Well, I don't believe that the Shona or Matabele had quite the same conception of private property as we Europeans had, and even if they did, they had no legal records to substantiate their claims. Therefore, the land cannot have been stolen...
It has been well established -
Mabo is perhaps the best known example - that such arguments are
completely irrelevant to the question of colonial land claims. Arguments on a theme of
Terra nullius (beyond ludicrous in the case of Subsaharan Africa, but that's beside the point) have been so absolutely and comprehensively discredited that it is vaguely shocking to see someone brazenly flourish it around as if it were a rabbit pulled from a hat. It's not a rabbit: it's a turd. Using it doesn't make you look oh-so-very intelligent and gloriously iconoclastic; it makes you look like a tin-eared racist prick. Therefore, it is best avoided.

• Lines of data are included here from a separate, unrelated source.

Lemma get_dir b fs p pn ch :
  tree_inv b fs -> get_node fs p = Ok pn -> children_of pn = Some ch ->
  fs_arcs fs !! p = Some pn /\ is_dir (kinds_of (fs_arcs fs)) p = true.
Proof.
  intros Hinv [_ Hp]%get_node_Ok Hch. split; [done|]. rewrite (is_dir_node _ _ _ Hp).
  apply (dir_children fs p pn (ti_typed _ _ Hinv) Hp). eauto.
Qed.

(** An invariant for the next state from the four maps, when the table and the
    numbers stay. *)
Lemma tree_inv_maps b b' fs fs' :
  tree_inv b fs -> b <= b' -> typed_fs fs' -> tree fs' ->
  total (names_of (fs_arcs fs')) <= b' -> kinds_of (fs_arcs fs') = kinds_of (fs_arcs fs) ->
  fs_nodes fs' = fs_nodes fs -> fs_next_inode fs' = fs_next_inode fs ->
  fs_inode_count fs' = fs_inode_count fs -> tree_inv b' fs'.
Proof.
  intros [_ _ Htot Hn Hfresh Hc] Hb Hty Htree Htot' Hkd Htab Hnext Hcount.
  split; rewrite ?Hnext, ?Hcount, ?Htab; try done; try lia.
  intros i Hi. apply Hfresh.
  assert (Hk : is_Some (kinds_of (fs_arcs fs') !! i)) by (unfold kinds_of; by rewrite lookup_fmap, fmap_is_Some).
  rewrite Hkd in Hk. unfold kinds_of in Hk. by rewrite lookup_fmap, fmap_is_Some in Hk.
Qed.

Lemma link_effects b fs i p n now :
  tree_inv b fs -> b < max_bound ->
  tree_effect b fs (outcome (do_link fs i p n now)) <[(p, n) := i]>.
Proof.
  intros Hinv Hb. pose proof (typed_link fs i p n now (ti_typed _ _ Hinv)) as Hty. unfold do_link in *.
  destruct (validate_memfs_name n); [|by apply refused]. destruct (i =? INIT_INODE); [by apply refused|].
  destruct (get_node fs i) as [node|] eqn:Hi; [|by apply refused].
  destruct (mn_kind node =? MODE_DIR) eqn:Hk; [by apply refused|].
  destruct (get_node fs p) as [pn|] eqn:Hp; [|by apply refused].
  destruct (children_of pn) as [ch|] eqn:Hch; [|by apply refused].
  destruct (bool_decide (is_Some (ch !! n))) eqn:Hn; [by apply refused|].
  apply bool_decide_eq_false, eq_None_not_Some in Hn.
  pose proof (entry_lookup _ _ _ _ _ _ Hp Hch Hn) as Hfree.
  destruct (get_dir _ _ _ _ _ Hinv Hp Hch) as [Hpa Hpd]. apply get_node_Ok in Hi as [Hit Hi].
  set (fs' := upd_meta _ p (touch now)) in *.
  assert (Hns : names_of (fs_arcs fs') = <[(p, n) := i]> (names_of (fs_arcs fs))).
  { simpl. rewrite !names_alter_same by done. by apply (names_add _ _ pn ch). }
  assert (Hkd : kinds_of (fs_arcs fs') = kinds_of (fs_arcs fs)).
  { simpl. by rewrite !kinds_alter by done. }
  assert (Hnl : nlinks_of (fs_arcs fs') = alter (Z.add 1) i (nlinks_of (fs_arcs fs))).
  { simpl. rewrite !(nlinks_alter_same (alter _ i _)) by done. rewrite <- (nlink_incr b fs i Hinv Hb).
    rewrite <- (nlinks_alter_same (fs_arcs fs) p (set_content (set_children <[n := i]>))) by done.
    by apply nlinks_alter. }
  assert (Hpar : parents_of (fs_arcs fs') = parents_of (fs_arcs fs)).
  { simpl. rewrite !parents_alter_same by done. apply parents_alter_same.
    intros n0. unfold parent_of. simpl. by destruct (mn_content n0). }
  split; [|done]. apply (tree_inv_maps b _ fs fs'); try done; [lia | | rewrite Hns].
  - unfold tree. rewrite Hns, Hkd, Hnl, Hpar. apply tree_link; [apply Hinv | done | | done | done].
    by rewrite (is_dir_node _ _ _ Hi).
  - rewrite total_insert by done. pose proof (ti_total _ _ Hinv). lia.
Qed.

Lemma readd_child fs p pn ch n c :
  fs_arcs fs !! p = Some pn -> children_of pn = Some ch -> ch !! n = Some c ->
  add_child (del_child fs p n) p n c = fs.
Proof.
  intros Hp Hch Hc. unfold add_child, del_child. rewrite upd_node_compose.
  assert (Halter : alter (fun node => set_content (set_children <[n := c]>) (set_content (set_children (delete n)) node))
                     p (fs_arcs fs) = fs_arcs fs).
  { apply map_eq. intros j. destruct (decide (j = p)) as [->|]; [|by rewrite lookup_alter_ne].
    rewrite lookup_alter_eq, Hp. simpl. f_equal. unfold children_of in Hch.
    destruct pn as [ino k r m [ | ch' par | | ] x]; simpl in Hch; simplify_eq. unfold set_content. simpl.
    by rewrite insert_delete_id. }
  unfold upd_node, with_arcs. rewrite Halter. by destruct fs.
Qed.

(** The table entry of a child. *)
Lemma child_node b fs p n c :
  tree_inv b fs -> names_of (fs_arcs fs) !! (p, n) = Some c -> exists cn, get_node fs c = Ok cn.
Proof.
  intros Hinv Hc. pose proof (t_target _ _ _ _ _ (ti_tree _ _ Hinv) _ _ Hc) as Hin.
  destruct (t_table _ _ _ _ _ (ti_tree _ _ Hinv) _ Hin) as [k Hk]. unfold kinds_of in Hk.
  rewrite lookup_fmap in Hk. destruct (fs_arcs fs !! c) as [cn|] eqn:Hcn; [|done].
  exists cn. by apply get_node_Ok.
Qed.
Lemma space_evict ex cap fs held i :
  space_ok ex cap fs -> typed_fs fs -> i ∈ fs_nodes fs -> is_Some (fs_arcs fs !! i) ->
  (ex = true -> handles_ok fs /\ (i ∉ held \/ opened (fs_file_handles fs) i \/ len_of (deref fs i) = 0)) ->
  space_ok ex cap (evict_inode fs held i).
Proof.
  intros Hok Hty Hi [n Hn] Hexact. pose proof Hok as [Hcap Hfit Hcov Hex].
  assert (Hder : deref fs i = n) by (unfold deref; by apply lookup_total_correct).
  assert (Hl : lens_of (fs_arcs fs) !! i = Some (len_of n)) by (unfold lens_of; by rewrite lookup_fmap, Hn).
  pose proof (held_evicted fs i _ Hi Hl) as Hheld. pose proof (lens_nonneg _ _ _ Hl) as Hlen.
  pose proof (held_ge _ _ _ Hl (live_table _ _ Hi)) as Hge.
  unfold evict_inode. rewrite bool_decide_eq_true_2, Hder by done. apply space_uncount.
  set (fs1 := with_nodes fs (fun s => s ∖ {[i]})) in *.
  change (held_bytes fs1 = held_bytes fs - (if bool_decide (opened (fs_file_handles fs) i) then 0 else len_of n)) in Hheld.
  assert (Hkeep : (ex = true -> opened (fs_file_handles fs) i \/ len_of n = 0) -> space_ok ex cap fs1).
  { intros Hcase. split; [done | done | rewrite Hheld; simpl; case_bool_decide; lia |].
    intros He. rewrite Hheld. simpl. rewrite (Hex He). destruct (Hcase He); case_bool_decide; tauto || lia. }
  unfold len_of in *. destruct (data_of n) as [d|] eqn:Hd; [|apply Hkeep; auto].
  destruct ((strong_count fs1 (i :: held) i =? 1) && (0 <? zlen d)) eqn:Hone.
  - apply andb_true_iff in Hone as [Hc%Z.eqb_eq Hpos%Z.ltb_lt]. unfold fs1 in Hc. rewrite count_evicted in Hc.
    pose proof (handles_on_nonneg fs i). assert (Hz : handles_on fs i = 0) by lia.
    apply handles_on_zero in Hz as [Hno _]. rewrite bool_decide_eq_false_2 in Hheld by done.
    unfold release_bytes. replace (0 <? zlen d) with true by (symmetry; by apply Z.ltb_lt).
    rewrite wrap_small by (unfold fits; simpl; lia).
    split; simpl; [done | done | change (held_bytes (with_used_bytes fs1 (fs_used_bytes fs - zlen d))) with (held_bytes fs1); lia |].
    intros He. change (held_bytes (with_used_bytes fs1 (fs_used_bytes fs - zlen d))) with (held_bytes fs1).
    rewrite Hheld, (Hex He). lia.
  - apply Hkeep. intros He. destruct (Hexact He) as [Hh Hcase]. rewrite Hder, Hd in Hcase.
    destruct (decide (opened (fs_file_handles fs) i)) as [|Hno]; [by left|]. right.
    pose proof (unopened_handles _ _ _ _ Hty Hh Hn Hd Hno) as Hz.
    destruct Hcase as [Hnh | [?|?]]; [|done|done].
    apply andb_false_iff in Hone as [Hc%Z.eqb_neq | Hpos%Z.ltb_ge]; [|lia].
    unfold fs1 in Hc. rewrite count_evicted, Hz in Hc. destruct Hc.
    by rewrite filter_not_held.
Qed.
(** C2 (amended).  For a request that fails, a body that is not JSON, and a
    JSON body without a verse record, [fetchVerse] returns with the fallback
    verse: its text is not empty and its reference is empty.  A verse record
    that is present but holds none of the expected fields is used as it is:
    the text of the verse is then the empty string. *)
Theorem fetchVerse_fallback (net : string -> FetchOutcome) (s : State) :
  (verseRecord (net API_URL) = None ->
     outcome (fetchVerse net) s = Normal tt /\
     verse (after (fetchVerse net) s) = fallbackVerse /\
     text (verse (after (fetchVerse net) s)) <> "" /\
     reference (verse (after (fetchVerse net) s)) = "") /\
  (forall fields,
     verseRecord (net API_URL) = Some (JObj fields) ->
     ownProperty fields "text" = None ->
     ownProperty fields "book" = None ->
     ownProperty fields "chapter" = None ->
     ownProperty fields "verse" = None ->
     outcome (fetchVerse net) s = Normal tt /\
     text (verse (after (fetchVerse net) s)) = "").
Proof.
  split.
  - intros H. unfold outcome, after. rewrite (fetchVerse_without_record net s H).
    cbn. repeat split; discriminate.
  - intros fields Hrec Ht Hb Hc Hv. unfold outcome, after.
    destruct (fetchVerse_bare_record net s fields Hrec Ht Hb Hc Hv) as [ref ->].
    cbn. split; reflexivity.
Qed.

(** ** The event loop *)

Lemma eventsOf_app (id : nat) (h1 h2 : list Occurrence) :
  eventsOf id (h1 ++ h2) = eventsOf id h1 ++ eventsOf id h2.
Proof.
  induction h1 as [|o h1 IH]; [reflexivity|].
  destruct o as [| |k|k e]; cbn; try exact IH.
  destruct (decide (k = id)); cbn; congruence.
Qed.

Lemma eventsOf_own (id : nat) (evs : list Event) :
  eventsOf id (List.map (OTask id) evs) = evs.
Proof.
  induction evs as [|e evs IH]; [reflexivity|].
  cbn. destruct (decide (id = id)); congruence.
Qed.

Lemma eventsOf_other (id id' : nat) (evs : list Event) :
  id <> id' -> eventsOf id' (List.map (OTask id) evs) = [].
Proof.
  intros Hne. induction evs as [|e evs IH]; [reflexivity|].
  cbn. destruct (decide (id = id')); [contradiction|exact IH].
Qed.

Lemma in_history_task (id : nat) (e : Event) (h : list Occurrence) :
  In (OTask id e) h <-> In e (eventsOf id h).
Proof.
  induction h as [|o h IH]; [reflexivity|].
  destruct o as [| |k|k e']; cbn;
    try (rewrite <- IH; split; [intros [?|?]; [discriminate|assumption] | auto]).
  destruct (decide (k = id)) as [->|Hne]; cbn; rewrite <- IH.
  - split; intros [H|H]; auto; left; congruence.
  - split; [intros [H|H]; [congruence|assumption] | auto].
Qed.

(** What a resumed task does before it suspends again: it does not throw,
    its milestones extend those behind it in the order of its code, and the
    only stage it ever sets is ['open'], which the launch task does when the
    scheduling operation has returned. *)
Lemma resume_run (b : Build) (t : Task) (i : Input) (m : M Pc) (s : State) :
  resume b t i = Some m ->
  exists p' s' evs,
    m s = (Normal p', s', evs) /\
    progress (caller t) p' = progress (caller t) (pc t) ++ List.filter isMilestone evs /\
    (stage s' = stage s \/ stage s' = StageOpen) /\
    (In EvSchedulerReturned evs -> caller t = Launch -> stage s' = StageOpen) /\
    (forall g, In (EvSetStage g) evs -> g = StageOpen) /\
    (forall e, p' <> Rejected e).
Proof.
  destruct t as [c v p]. cbn [caller pc captured].
  destruct p; destruct i; cbn; intros H; try discriminate; injection H as <-.
  - (* the request settled *)
    unfold bind at 1. destruct (fetchVerse_settled_run o s) as [v' ->].
    destruct c; cbn; do 3 eexists; (split; [reflexivity|]); cbn;
      repeat split; try tauto; intros; intuition discriminate.
  - (* getItem resolved *)
    unfold bind at 1, getItem at 1.
    destruct c; (destruct (differs (storage s !! LAST_OPEN_KEY) today); [|destruct b]);
      cbn; do 3 eexists; (split; [reflexivity|]); cbn;
      repeat split; try tauto; intros; intuition (try discriminate; congruence).
  - (* cancelAll resolved *)
    destruct c; cbn; do 3 eexists; (split; [reflexivity|]); cbn;
      repeat split; try tauto; intros; intuition discriminate.
  - (* scheduleNotificationAsync resolved *)
    destruct c; cbn; do 3 eexists; (split; [reflexivity|]); cbn;
      repeat split; try tauto; intros; intuition discriminate.
  - (* setItem resolved *)
    destruct c; cbn; do 3 eexists; (split; [reflexivity|]); cbn;
      repeat split; try tauto; intros; intuition (try discriminate; congruence).
Qed.


Lemma Inv_mount (store : gmap string string) (pending : list Notification) :
  Inv (mount store pending).
Proof.
  split; cbn [mount state tasks history stage].
  - discriminate.
  - discriminate.
  - intros _. split; [reflexivity|]. intros id [].
  - cbn. lia.
  - intros [|id] t H; cbn in H; [|discriminate].
    injection H as <-. cbn. tauto.
  - reflexivity.
  - intros id g [].
  - intros [|id] t e H; cbn in H; [|discriminate].
    injection H as <-. discriminate.
Qed.

Lemma Inv_stepTask (b : Build) (a a' : App) (id : nat) (i : Input) :
  Inv a -> stepTask b a id i = Some a' -> Inv a'.
Proof.
  intros [Hturn Hdisp Hload Hlaunch Htasks Hfresh Hset Hcaught]. unfold stepTask.
  destruct (tasks a !! id) as [t|] eqn:Ht; [|discriminate].
  destruct (resume b t i) as [m|] eqn:Hm; [|discriminate].
  destruct (resume_run b t i m (state a) Hm)
    as (p' & s' & evs & -> & Hprog & Hstage & Hret & Hopen & Hnorm).
  intros H. injection H as <-.
  assert (Hid : (id < length (tasks a))%nat) by (eapply lookup_lt_Some; exact Ht).
  destruct (Htasks id t Ht) as [Hcaller Hmile].
  assert (Hev : forall k,
             eventsOf k (history a ++ List.map (OTask id) evs) =
               eventsOf k (history a) ++ (if decide (id = k) then evs else [])).
  { intros k. rewrite eventsOf_app. destruct (decide (id = k)) as [<-|Hne].
    - rewrite eventsOf_own. reflexivity.
    - rewrite eventsOf_other by exact Hne. reflexivity. }
  split; cbn [state tasks history fontsLoaded].
  - destruct Hstage as [->| ->]; [exact Hturn|discriminate].
  - intros Hd. apply in_or_app. left. apply Hdisp.
    destruct Hstage as [<-| Ho]; [exact Hd|congruence].
  - intros Hl.
    assert (Hl0 : stage (state a) = StageLoading)
      by (destruct Hstage as [<-| Ho]; [exact Hl|congruence]).
    destruct (Hload Hl0) as [Hlen Hnone].
    rewrite length_insert. split; [exact Hlen|].
    intros k. rewrite Hev. intros Hin. apply in_app_or in Hin as [Hin|Hin].
    + exact (Hnone k Hin).
    + destruct (decide (id = k)) as [<-|]; [|destruct Hin].
      assert (id = 0%nat) by lia.
      assert (Ho : stage s' = StageOpen) by (apply Hret; [exact Hin|tauto]).
      congruence.
  - rewrite length_insert. exact Hlaunch.
  - intros k t' Hk. rewrite Hev.
    destruct (decide (id = k)) as [<-|Hne].
    + rewrite list_lookup_insert_eq in Hk by exact Hid. injection Hk as <-.
      cbn [caller pc]. split; [exact Hcaller|].
      rewrite List.filter_app, Hmile. symmetry. exact Hprog.
    + rewrite list_lookup_insert_ne in Hk by exact Hne.
      rewrite app_nil_r. exact (Htasks k t' Hk).
  - intros k Hk. rewrite length_insert in Hk. rewrite Hev.
    destruct (decide (id = k)) as [<-|]; [lia|].
    rewrite app_nil_r. exact (Hfresh k Hk).
  - intros k g. rewrite Hev. intros Hin. apply in_app_or in Hin as [Hin|Hin].
    + exact (Hset k g Hin).
    + destruct (decide (id = k)); [exact (Hopen g Hin)|destruct Hin].
  - intros k t' e Hk.
    destruct (decide (id = k)) as [<-|Hne].
    + rewrite list_lookup_insert_eq in Hk by exact Hid. injection Hk as <-.
      cbn [pc]. apply Hnorm.
    + rewrite list_lookup_insert_ne in Hk by exact Hne.
      exact (Hcaught k t' e Hk).
Qed.

Lemma Inv_step (b : Build) (a a' : App) (i : Input) :
  Inv a -> step b a i = Some a' -> Inv a'.
Proof.
  intros HI.
  destruct i; cbn [step taskOf]; try (apply Inv_stepTask; exact HI).
  - (* FontsLoaded *)
    destruct HI as [Hturn Hdisp Hload Hlaunch Htasks Hfresh Hset Hcaught].
    intros H. injection H as <-.
    assert (Hev : forall k, eventsOf k (history a ++ [OFontsLoaded]) = eventsOf k (history a))
      by (intros k; rewrite eventsOf_app; apply app_nil_r).
    split; cbn [state tasks history fontsLoaded]; try assumption.
    + intros Hd. apply in_or_app. left. exact (Hdisp Hd).
    + intros Hl. destruct (Hload Hl) as [Hlen Hnone]. split; [exact Hlen|].
      intros k. rewrite Hev. exact (Hnone k).
    + intros k t Hk. rewrite Hev. exact (Htasks k t Hk).
    + intros k Hk. rewrite Hev. exact (Hfresh k Hk).
    + intros k g. rewrite Hev. exact (Hset k g).
  - (* AnimationFinish *)
    destruct HI as [Hturn Hdisp Hload Hlaunch Htasks Hfresh Hset Hcaught].
    destruct (fontsLoaded a && lottieMounted (stage (state a))); [|discriminate].
    cbn. intros H. injection H as <-.
    assert (Hev : forall k, eventsOf k (history a ++ [OAnimationFinish]) = eventsOf k (history a))
      by (intros k; rewrite eventsOf_app; apply app_nil_r).
    split; cbn [state tasks history fontsLoaded stage]; try assumption; try discriminate.
    + intros _. apply in_or_app. right. left. reflexivity.
    + intros k t Hk. rewrite Hev. exact (Htasks k t Hk).
    + intros k Hk. rewrite Hev. exact (Hfresh k Hk).
    + intros k g. rewrite Hev. exact (Hset k g).
  - (* PressRefresh *)
    destruct HI as [Hturn Hdisp Hload Hlaunch Htasks Hfresh Hset Hcaught].
    destruct (fontsLoaded a && negb (loading (state a))); [|discriminate].
    cbn. intros H. injection H as <-.
    set (n := length (tasks a)) in *.
    assert (Hev : forall k,
               eventsOf k (history a ++
                             [ORefreshPressed n; OTask n (EvSetStage StageOpen)]) =
                 eventsOf k (history a) ++
                   (if decide (n = k) then [EvSetStage StageOpen] else [])).
    { intros k. rewrite eventsOf_app. cbn. destruct (decide (n = k)); reflexivity. }
    split; cbn [state tasks history fontsLoaded stage]; try discriminate.
    + rewrite length_app. cbn. lia.
    + intros k t Hk. rewrite Hev.
      destruct (decide (n = k)) as [<-|Hne].
      * rewrite lookup_app_r in Hk by (subst n; lia).
        replace (n - length (tasks a))%nat with 0%nat in Hk by (subst n; lia).
        injection Hk as <-. cbn [caller pc progress].
        rewrite (Hfresh n) by (subst n; lia). cbn.
        split; [|reflexivity]. split; [discriminate|subst n; lia].
      * assert (Hlt : (k < n)%nat).
        { apply lookup_lt_Some in Hk. rewrite length_app in Hk. cbn in Hk.
          subst n. lia. }
        rewrite lookup_app_l in Hk by exact Hlt.
        rewrite app_nil_r. exact (Htasks k t Hk).
    + intros k Hk. rewrite length_app in Hk. cbn in Hk. rewrite Hev.
      destruct (decide (n = k)); [subst n; lia|].
      rewrite app_nil_r. apply Hfresh. subst n. lia.
    + intros k g. rewrite Hev. intros Hin. apply in_app_or in Hin as [Hin|Hin].
      * exact (Hset k g Hin).
      * destruct (decide (n = k)); [|destruct Hin].
        destruct Hin as [Hin|[]]. congruence.
    + intros k t e Hk.
      destruct (decide (k < n)%nat) as [Hlt|Hge].
      * rewrite lookup_app_l in Hk by exact Hlt. exact (Hcaught k t e Hk).
      * rewrite lookup_app_r in Hk by lia.
        destruct (k - length (tasks a))%nat; cbn in Hk; [|discriminate].
        injection Hk as <-. discriminate.
Qed.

In any case, the issue in Zimbabwe was not/is not native title.
Obviously that's your view, but you imply that such a few is 'matter of fact', when it isn't. One of the most important features of the state - and not just the modern state - is that it can seize property legitimately.
Nobody here is seriously defending Mugabe's actual land reform policies. Just the principle of land reform in the case of Zimbabwe.
That's not the issue at all. The issue is systemic social and economic injustice, rooted in land ownership (i.e. the fact that a small minority - again, just 5% of the population - monopolised the entire economic resources of the country. And land was/is one of Zim's most important economic resources). There's also the fact that - unlike Kenya, by way of complete contrast - the White Rhodesians got greedy and overplayed their hand during the age of decolonisation (i.e. they wished to maintain the entire parasitic economic and political system rather than cut their losses and become merely a very wealthy minority).
Alternatively (and accurately) they were farms largely built by black labour and (
much more to the point!) more-or-less entirely run by black labour. There is this idea that we're talking about smallholders or something, but that's not the case. This is the agriculture of large estates and considerable labouring workforces. We aren't talking about farmers as upright yeomen or similar nostalgic bollocks, but farmers as landowners.